After logging in securily, you can download the message, which is a PDF file containing a nice formal letter on government letterhead telling you you have a new document at another government site.
After logging in on the second site, you can finally enjoy the real document, which turns out not to be that urgent and important anyway...

Email insecurity (was One of the great benefits of Open Source)

Posted Nov 6, 2025 18:59 UTC (Thu) by rschroev (subscriber, #4164) [Link]

Are you talking about Belgium? Because that sounds just exactly like it. Or is there another government with systems just as convoluted?

One of the great benefits of Open Source

Posted Nov 4, 2025 10:09 UTC (Tue) by farnz (subscriber, #17727) [Link]

I suspect those people are also "this was the dream machine when I was young", and so don't want to admit that, while their dream machine was great for its time, it's not a great machine any more, as we expect more of systems than we did back then.

You see this on the software side in a subset of RISC OS enthusiasts, VMS, AmigaOS enthusiasts and others - people for whom a specific OS was amazing 30 plus years ago, and who can't admit that the lack of development since means that it's no longer what it was back in the day (as opposed to those who do the work to keep their preferred OS usable for their needs).

And, to be absolutely clear, this excludes people like Taylor and Glaubitz, who do seriously hard work to keep their preferred systems working well.

One of the great benefits of Open Source

Posted Nov 5, 2025 22:08 UTC (Wed) by IanKelling (subscriber, #89418) [Link]

Just a shower thought: One of the first things I learned in computing was assembly for m68k. It can be rmed from Debian, but not from my brain or my very finite lifespan.

The tragedy of laptops

Posted Nov 8, 2025 17:27 UTC (Sat) by cesarb (subscriber, #6266) [Link]

> Older hardware often has better keyboards and nicer screens (to my eyes).

That is the tragedy of laptops.

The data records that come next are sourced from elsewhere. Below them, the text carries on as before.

(** The whole of [execute], for a well-behaved ownership service. *)
Lemma execute_run (self : ScanAPIServices) (w : World) :
  owner_service_ok self ->
  exists w0 own,
    Services.execute_indicators self w = (Ok tt, w0)
    /\ stdout w0 = stdout w
    /\ Services.execute self w
       = (Ok {| zone := zone (_content self);
                details := map (fun e => set_owner e (own (hostname e)))
                               (details (_content self));
                completed := completed (_content self) |},
          sends w0 (map (Services.owner_request self)
                        (set_iter (map hostname (details (_content self)))))).
Proof.
  intros Hok. destruct (execute_indicators_ok self w) as (w0 & Hind & Hout).
  pose proof (execute_ownership_run self Hok w0) as Hown. cbn zeta in Hown.
  exists w0,
    (fun h => owner_of_answer
                (lookup_answer self (sent w0)
                   (set_iter (map hostname (details (_content self)))) h)).
  split; [exact Hind|]. split; [exact Hout|].
  unfold Services.execute, bind. rewrite Hind, Hown. reflexivity.
Qed.

End Enrich_and_emit.
(** C10. Two upgrade tables that differ at most in the primary ingredient
    quantities of their entries give the same outcome of the assembly and,
    when it succeeds, the same nodes with the same parents, children and
    tree labels: only the attached upgrade recipes can differ. *)
Theorem children_independent_of_upgrade_quantity
    (trees : gmap Z (gmap string string)) (crt : list EqCrtEntry)
    (cus cus' : list EqCusEntry) (wt : Load.weapon_type)
    (text : gmap Z (gmap string string)) (entries : list WpDatEntry) :
  clear_quantity <$> cus = clear_quantity <$> cus' →
  forget_upgrades <$> load_weapons trees crt cus wt text entries
  = forget_upgrades <$> load_weapons trees crt cus' wt text entries.
Proof.
  intros Heq. by rewrite <- !load_weapons_clear, Heq.
Qed.

(** Two tables that differ in quantities only; weapon 101 has quantity 0,
    no upgrade recipe attached, and its child attached. *)
Lemma zero_quantity_upgrade_sample :
  forget_upgrades <$>
    load_weapons Samples.tree_text [] Samples.upgrade_table GREAT_SWORD
      Samples.sword_text Samples.swords
  = forget_upgrades <$>
      load_weapons Samples.tree_text [] Samples.upgrade_table' GREAT_SWORD
        Samples.sword_text Samples.swords
  ∧ ∃ m, load_weapons Samples.tree_text [] Samples.upgrade_table GREAT_SWORD
           Samples.sword_text Samples.swords = Ok m
         ∧ upgrade <$> od_get 101 m = Some None
         ∧ children_of m 101 = Some [105]
         ∧ parent_of m 105 = Some (Some 101).
Proof.
  split.
  - apply children_independent_of_upgrade_quantity. reflexivity.
  - eexists. split; [by vm_compute|]. by vm_compute.
Defined.


(** ** Armor series *)

Lemma min_by_spec {A} (key : A → Z) (l : list A) (m : A) :
  min_by key l = Ok m → m ∈ l ∧ ∀ a, a ∈ l → key m ≤ key a.
Proof.
  revert m. induction l as [|x l IH]; intros m; [done|]. cbn [min_by].
  destruct (min_by key l) as [m'|e] eqn:Hrest.
  - destruct (IH m' eq_refl) as [Hin Hle]. intros [= <-].
    case_bool_decide as Hlt.
    + split; [by right|]. intros a [->|Ha]%elem_of_cons; [lia | by apply Hle].
    + split; [by left|]. intros a [->|Ha]%elem_of_cons; [lia|].
      specialize (Hle a Ha). lia.
  - intros [= <-].
    destruct l as [|y l']; [|exfalso; cbn in Hrest; by destruct (min_by key l')].
    split; [by left|]. by intros a ->%list_elem_of_singleton.
Qed.

Lemma min_by_nonempty {A} (key : A → Z) (x : A) (l : list A) :
  ∃ m, min_by key (x :: l) = Ok m.
Proof. cbn [min_by]. destruct (min_by key l); eauto. Qed.

Lemma forM_Forall2 {A B} (f : A → Py.result B) (l : list A) (ys : list B) :
  forM f l = Ok ys → Forall2 (λ x y, f x = Ok y) l ys.
Proof.
  revert ys. induction l as [|x l IH]; intros ys; cbn [forM].
  - intros [= <-]. constructor.
  - destruct (f x) as [y|e] eqn:Hx; [|done]. cbn [mbind result_bind].
    destruct (forM f l) as [ys'|e]; [|done]. cbn [mbind result_bind].
    intros [= <-]. constructor; [done | by apply IH].
Qed.

(** An assembled set: its members are not empty, its order is the least
    order of a member, and its rank is that of its first member. *)
#[local] Abbreviation well_formed := (λ s : ArmorSetData,
  ∃ first rest, armors s = first :: rest
                ∧ s_order s ∈ order <$> armors s
                ∧ (∀ a, a ∈ armors s → s_order s ≤ order a)
                ∧ s_rank s = Ok (Load.rank first)).

Lemma ArmorSetData_init_spec (name : gmap string string)
    (members : list ArmorData) (s : ArmorSetData) :
  ArmorSetData_init name members = Ok s →
  s_name s = name ∧ armors s = members ∧ well_formed s.
Proof.
  unfold ArmorSetData_init.
  destruct (min_by order members) as [least|e] eqn:Hmin; [|done].
  cbn [mbind result_bind].
  destruct (foldlM _ [] members) as [by_part|e]; [|done].
  cbn [mbind result_bind]. intros [= <-]. cbn.
  split; [done|]. split; [done|].
  destruct (min_by_spec _ _ _ Hmin) as [Hin Hle].
  destruct members as [|first rest]; [by apply elem_of_nil in Hin|].
  exists first, rest. split; [done|]. split; [|split; [|done]].
  - apply list_elem_of_fmap. eauto.
  - done.
Qed.

Lemma lt_pair_false (k1 o1 k2 o2 : Z) :
  lt_pair (k2, o2) (k1, o1) = false ↔ k1 < k2 ∨ (k1 = k2 ∧ o1 ≤ o2).
Proof.
  unfold lt_pair, pair_ltb. cbn [fst snd].
  case_decide; rewrite Z.ltb_ge; lia.
Qed.

Lemma StronglySorted_fmap_Forall {A B} (P : A → Prop) (R1 : relation A)
    (R2 : relation B) (f : A → B) (l : list A) :
  (∀ x y, P x → P y → R1 x y → R2 (f x) (f y)) →
  Forall P l → StronglySorted R1 l → StronglySorted R2 (f <$> l).
Proof.
  intros Himpl HP. induction 1 as [|x l Hl IH Hx]; [constructor|].
  inversion_clear HP as [|? ? Px Pl]. cbn [fmap list_fmap].
  constructor; [by apply IH|]. apply Forall_fmap.
  rewrite Forall_forall in Hx, Pl |- *. intros y Hy.
  apply Himpl; auto.
Qed.

(** The list that [armor_sets.sort] leaves is sorted, and its elements are
    assembled sets. *)
Lemma sorted_armor_sets_spec (F : ArmorFiles) (sets : list ArmorSetData) :
  sorted_armor_sets F = Ok sets →
  Forall well_formed sets ∧ StronglySorted by_rank_then_order sets.
Proof.
  unfold sorted_armor_sets.
  destruct (foldlM _ [] (armor_dat F)) as [by_setid|e]; [|done].
  cbn [mbind result_bind].
  destruct (forM _ by_setid) as [armor_sets|e] eqn:Hsets; [|done].
  cbn [mbind result_bind].
  destruct (forM _ armor_sets) as [keyed|e] eqn:Hkeyed; [|done].
  cbn [mbind result_bind]. intros [= <-].
  apply forM_Forall2 in Hsets, Hkeyed.
  assert (Forall well_formed armor_sets) as Hwf.
  { apply Forall2_Forall_r with (1 := Hsets). apply Forall_true.
    intros [set_id members] s. destruct (getitem _ set_id); [|done].
    cbn [mbind result_bind]. by intros (_ & _ & Hs)%ArmorSetData_init_spec. }
  assert (Forall (λ ka : (Z * Z) * ArmorSetData,
                    rank_order ka.2 = Ok ka.1.1 ∧ s_order ka.2 = ka.1.2
                    ∧ well_formed ka.2) keyed) as Hkeys.
  { clear Hsets. induction Hkeyed as [|a ka l l' Ha _ IH]; [constructor|].
    inversion_clear Hwf as [|? ? Hwfa Hwfl].
    constructor; [|by apply IH].
    destruct (rank_order a) as [ro|e] eqn:Hro; cbn in Ha; [|done].
    injection Ha as <-. by cbn [fst snd]. }
  assert (Forall (λ ka : (Z * Z) * ArmorSetData,
                    rank_order ka.2 = Ok ka.1.1 ∧ s_order ka.2 = ka.1.2
                    ∧ well_formed ka.2) (sorted lt_pair fst keyed)) as Hsorted.
  { by rewrite (sorted_Permutation lt_pair fst keyed). }
  split.
  - apply Forall_fmap. eapply Forall_impl; [exact Hsorted|].
    by intros ka (_ & _ & Hka).
  - eapply StronglySorted_fmap_Forall;
      [|exact Hsorted|apply (sorted_StronglySorted lt_pair fst)].
    intros [[k1 o1] s1] [[k2 o2] s2] (Hr1 & Ho1 & _) (Hr2 & Ho2 & _) Hle.
    cbn [fst snd] in *. subst o1 o2. exists k1, k2.
    split; [done|]. split; [done|]. by apply lt_pair_false.
Qed.

Lemma od_set_fresh {K V} `{EqDecision K} (k : K) (v : V) (d : list (K * V)) :
  k ∉ od_keys d → od_set k v d = d ++ [(k, v)].
Proof.
  unfold od_keys. induction d as [|[k0 v0] d IH]; [done|].
  cbn [od_set fmap list_fmap fst]. rewrite not_elem_of_cons. intros [Hne Hnin].
  rewrite decide_False by done. cbn [app]. by rewrite IH.
Qed.

Lemma od_values_od_set {K V} `{EqDecision K} (k : K) (v x : V) (d : list (K * V)) :
  x ∈ od_values (od_set k v d) → x = v ∨ x ∈ od_values d.
Proof.
  unfold od_values. induction d as [|[k0 v0] d IH]; cbn [od_set].
  - cbn [fmap list_fmap snd]. intros ->%list_elem_of_singleton. by left.
  - case_decide; cbn [fmap list_fmap snd]; rewrite !elem_of_cons.
    + intros [->|Hx]; auto.
    + intros [->|Hx]; [auto|]. destruct (IH Hx); auto.
Qed.

Lemma index_by_name_unfold (acc : list (string * ArmorSetData))
    (s : ArmorSetData) :
  index_by_name acc s
  = match s_name s !! "en" with
    | Some en => Ok (od_set en s acc)
    | None => Raise KeyError
    end.
Proof. unfold index_by_name, getitem. by destruct (s_name s !! "en"). Qed.

(** The dict holds only sets of the sorted list; when their English names
    are pairwise different it holds all of them, in that order. *)
Lemma index_by_name_spec (sets : list ArmorSetData)
    (acc d : list (string * ArmorSetData)) :
  foldlM index_by_name acc sets = Ok d →
  (∀ s, s ∈ od_values d → s ∈ od_values acc ∨ s ∈ sets)
  ∧ (NoDup ((Some <$> od_keys acc) ++ ((λ s, s_name s !! "en") <$> sets)) →
     od_values d = od_values acc ++ sets).
Proof.
  revert acc. induction sets as [|s sets IH]; intros acc; cbn [foldlM].
  - intros [= <-]. split; [auto|]. intros _. by rewrite app_nil_r.
  - rewrite index_by_name_unfold.
    destruct (s_name s !! "en") as [en|] eqn:Hen; cbn [mbind result_bind]; [|done].
    intros Hrun.
    destruct (IH _ Hrun) as [Hsub Hall]. split.
    + intros x Hx. destruct (Hsub x Hx) as [Hacc|Hin]; [|right; by right].
      apply od_values_od_set in Hacc as [->|Hacc]; [right; by left | by left].
    + cbn [fmap list_fmap]. rewrite Hen. intros Hnd.
      assert (en ∉ od_keys acc) as Hfresh.
      { apply NoDup_app in Hnd as (_ & Hdisj & _). intros Hin.
        apply (Hdisj (Some en)); [by apply list_elem_of_fmap_2 | by left]. }
      rewrite od_set_fresh in Hall by done.
      unfold od_keys, od_values in *. rewrite !fmap_app in Hall.
      cbn [fmap list_fmap fst snd] in Hall.
      rewrite Hall, <- (assoc_L (++)); [done|].
      rewrite <- (assoc_L (++)). exact Hnd.
Qed.
(** * Simulateur de droits de succession et donation

    A shallow embedding of the calculation engine of [src/App.tsx] (the
    [useEffect] callback under "Calculation Engine" and the static table
    [FISCAL_DATA]), and the properties of it that the specification states.

    The engine computes on JavaScript numbers, IEEE 754 binary64. It is
    written once, over an interface [JsNumber] of the operations it uses,
    and read at two instances:
    - [float], binary64 with its rounding after every operation: the
      numbers the program runs on;
    - [xnum], the rationals extended with [Infinity], [-Infinity] and [NaN]:
      the same operations without rounding, the values that the
      specification computes by hand.
    Every statement about all amounts is proved at [float], or for every
    instance of the interface at once. The instance [xnum] is used in
    concrete runs only, next to the run on [float], to compare what the
    program computes with the value in exact arithmetic.

    The statements on all binary64 numbers rest on a description of the
    rounding of [+], [-] and [*] and of the comparisons on integer values,
    derived from the specification of the primitive floating-point
    operations of the Standard Library.

    The file also embeds the e-mail form of the component
    ([handleEmailSubmit], with the regular expression that tests the
    address) and the mail function [netlify/functions/send-simulation.js]
    ([getEmailBody] and the handler), over JavaScript strings as sequences
    of UTF-16 code units and over the values that [JSON.parse] returns. *)

From Stdlib Require Import ZArith QArith Qabs Qminmax Lqa Lia Bool List.
From Stdlib Require Import Uint63 PrimFloat Floats.
From stdpp Require Import base strings gmap.

Set Warnings "-inexact-float".

(** * The program *)

(** ** JavaScript numbers *)

(** The operations of the engine on numbers: decimal literals, [Infinity],
    [+], [-], [*], [<=], [Math.max] and [Math.min]. *)
Class JsNumber (N : Type) := {
  lit : Q -> N;
  Infinity : N;
  num_add : N -> N -> N;
  num_sub : N -> N -> N;
  num_mul : N -> N -> N;
  num_le : N -> N -> bool;
  Math_max : N -> N -> N;
  Math_min : N -> N -> N
}.

Declare Scope js_scope.
Delimit Scope js_scope with js.
Infix "+" := num_add : js_scope.
Infix "-" := num_sub : js_scope.
Infix "*" := num_mul : js_scope.
Infix "<=" := num_le : js_scope.

(** *** binary64 *)

Module Binary64.

Definition of_Z (z : Z) : float :=
  match z with
  | Z0 => PrimFloat.zero
  | Zpos _ => PrimFloat.of_uint63 (Uint63.of_Z z)
  | Zneg p => PrimFloat.opp (PrimFloat.of_uint63 (Uint63.of_Z (Zpos p)))
  end.

(** A decimal literal denotes the double nearest to its value: the
    correctly rounded quotient of two integers below 2^53. *)
Definition literal (q : Q) : float :=
  PrimFloat.div (of_Z (Qnum q)) (of_Z (Zpos (Qden q))).

Definition is_nan (x : float) : bool := negb (PrimFloat.eqb x x).

(** [Math.max]: [NaN] when an argument is [NaN], else the larger one,
    with [+0] above [-0]. *)
Definition max (x y : float) : float :=
  if is_nan x then x
  else if is_nan y then y
  else if PrimFloat.ltb x y then y
  else if PrimFloat.ltb y x then x
  else if PrimFloat.get_sign x then y else x.

Definition min (x y : float) : float :=
  if is_nan x then x
  else if is_nan y then y
  else if PrimFloat.ltb x y then x
  else if PrimFloat.ltb y x then y
  else if PrimFloat.get_sign x then x else y.

End Binary64.

#[export] Instance float_number : JsNumber float := {
  lit := Binary64.literal;
  Infinity := PrimFloat.infinity;
  num_add := PrimFloat.add;
  num_sub := PrimFloat.sub;
  num_mul := PrimFloat.mul;
  num_le := PrimFloat.leb;
  Math_max := Binary64.max;
  Math_min := Binary64.min
}.

(** *** Exact numbers *)

(** The same operations without rounding. No statement about all amounts
    is read at this instance: it gives the exact value next to which a
    concrete run on binary64 is put. *)

Inductive xnum : Type :=
| Fin (q : Q)
| PInf
| NInf
| NaN.

Module Exact.

Definition opp (x : xnum) : xnum :=
  match x with
  | Fin q => Fin (- q)
  | PInf => NInf
  | NInf => PInf
  | NaN => NaN
  end.

Definition add (x y : xnum) : xnum :=
  match x, y with
  | NaN, _ | _, NaN => NaN
  | Fin a, Fin b => Fin (a + b)
  | PInf, NInf | NInf, PInf => NaN
  | PInf, _ | _, PInf => PInf
  | NInf, _ | _, NInf => NInf
  end.

Definition sub (x y : xnum) : xnum := add x (opp y).

Definition scale_inf (positive : bool) (q : Q) : xnum :=
  match Qcompare q 0 with
  | Eq => NaN
  | Gt => if positive then PInf else NInf
  | Lt => if positive then NInf else PInf
  end.

Definition mul (x y : xnum) : xnum :=
  match x, y with
  | NaN, _ | _, NaN => NaN
  | Fin a, Fin b => Fin (a * b)
  | PInf, Fin q | Fin q, PInf => scale_inf true q
  | NInf, Fin q | Fin q, NInf => scale_inf false q
  | PInf, PInf | NInf, NInf => PInf
  | PInf, NInf | NInf, PInf => NInf
  end.

Definition le (x y : xnum) : bool :=
  match x, y with
  | NaN, _ | _, NaN => false
  | NInf, _ | _, PInf => true
  | Fin a, Fin b => Qle_bool a b
  | _, _ => false
  end.

Definition max (x y : xnum) : xnum :=
  match x, y with
  | NaN, _ | _, NaN => NaN
  | PInf, _ | _, PInf => PInf
  | NInf, z | z, NInf => z
  | Fin a, Fin b => Fin (Qmax a b)
  end.

Definition min (x y : xnum) : xnum :=
  match x, y with
  | NaN, _ | _, NaN => NaN
  | NInf, _ | _, NInf => NInf
  | PInf, z | z, PInf => z
  | Fin a, Fin b => Fin (Qmin a b)
  end.

End Exact.

#[export] Instance exact_number : JsNumber xnum := {
  lit := Fin;
  Infinity := PInf;
  num_add := Exact.add;
  num_sub := Exact.sub;
  num_mul := Exact.mul;
  num_le := Exact.le;
  Math_max := Exact.max;
  Math_min := Exact.min
}.

(** ** Static data and configuration *)

Section Engine.

Context {N : Type} `{JsNumber N}.
Local Open Scope js_scope.

(** An entry [{ tranche, taux }] of a [barème]. *)
Record Palier := { tranche : N; taux : N }.

Record AbattementInfo := {
  abattement : N;
  barème : list Palier;
  note : option string
}.

Definition barème_ligne_directe : list Palier :=
  [ {| tranche := lit 8072; taux := lit 0.05 |};
    {| tranche := lit 12109; taux := lit 0.10 |};
    {| tranche := lit 15932; taux := lit 0.15 |};
    {| tranche := lit 552324; taux := lit 0.20 |};
    {| tranche := lit 902838; taux := lit 0.30 |};
    {| tranche := lit 1805677; taux := lit 0.40 |};
    {| tranche := Infinity; taux := lit 0.45 |} ].

(** The object literal [FISCAL_DATA]: [enfant] and [conjoint] carry the
    same seven entries, written out twice in the source. *)
Definition FISCAL_DATA : gmap string AbattementInfo :=
  list_to_map
    [ ("enfant"%string,
        {| abattement := lit 100000;
           barème := barème_ligne_directe;
           note := None |});
      ("conjoint"%string,
        {| abattement := lit 80724;
           barème := barème_ligne_directe;
           note := Some "Pour une succession, le conjoint ou partenaire de PACS est totalement exonéré."%string |});
      ("frere-soeur"%string,
        {| abattement := lit 15932;
           barème := [ {| tranche := lit 24430; taux := lit 0.35 |};
                       {| tranche := Infinity; taux := lit 0.45 |} ];
           note := None |});
      ("neveu-niece"%string,
        {| abattement := lit 7967;
           barème := [ {| tranche := Infinity; taux := lit 0.55 |} ];
           note := None |});
      ("autre"%string,
        {| abattement := lit 1594;
           barème := [ {| tranche := Infinity; taux := lit 0.60 |} ];
           note := None |}) ].

(** ** Property access on the registry

    [data[key]] on a plain object finds the object's own entry, else a
    member inherited from [Object.prototype], else [undefined].  The
    inherited members are functions (and, for [__proto__], the prototype
    itself): truthy values without [abattement] or [barème]. *)

Definition Object_prototype_keys : list string :=
  [ "constructor"; "hasOwnProperty"; "isPrototypeOf"; "propertyIsEnumerable";
    "toLocaleString"; "toString"; "valueOf"; "__proto__";
    "__defineGetter__"; "__defineSetter__";
    "__lookupGetter__"; "__lookupSetter__" ]%string.

Inductive property : Type :=
| Own (info : AbattementInfo)
| Inherited
| Undefined.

When you're using a desktop, your old keyboard from the middle 1990s with a USB 1.0 connector can be plugged directly or with a simple passive adapter to any modern computer, and even older keyboards with a PS/2 connector can be plugged with an active adapter (or in some cases directly, some new computers still have a PS/2 socket). Your old screen from the early 2000s with a DVI-D connector can be plugged with a passive adapter to many modern computers (and with an active adapter to nearly all modern computers), and even older screens with a VGA or DVI-A connector can be plugged with an active adapter (or in some cases directly, some new computers still have a VGA socket).

Laptops, on the other hand, have not only electrical incompatibility, but also mechanical incompatibility. Even parts from the same laptop line but last year's model will not be compatible with today's models, with very few exceptions (Framework being a notable one).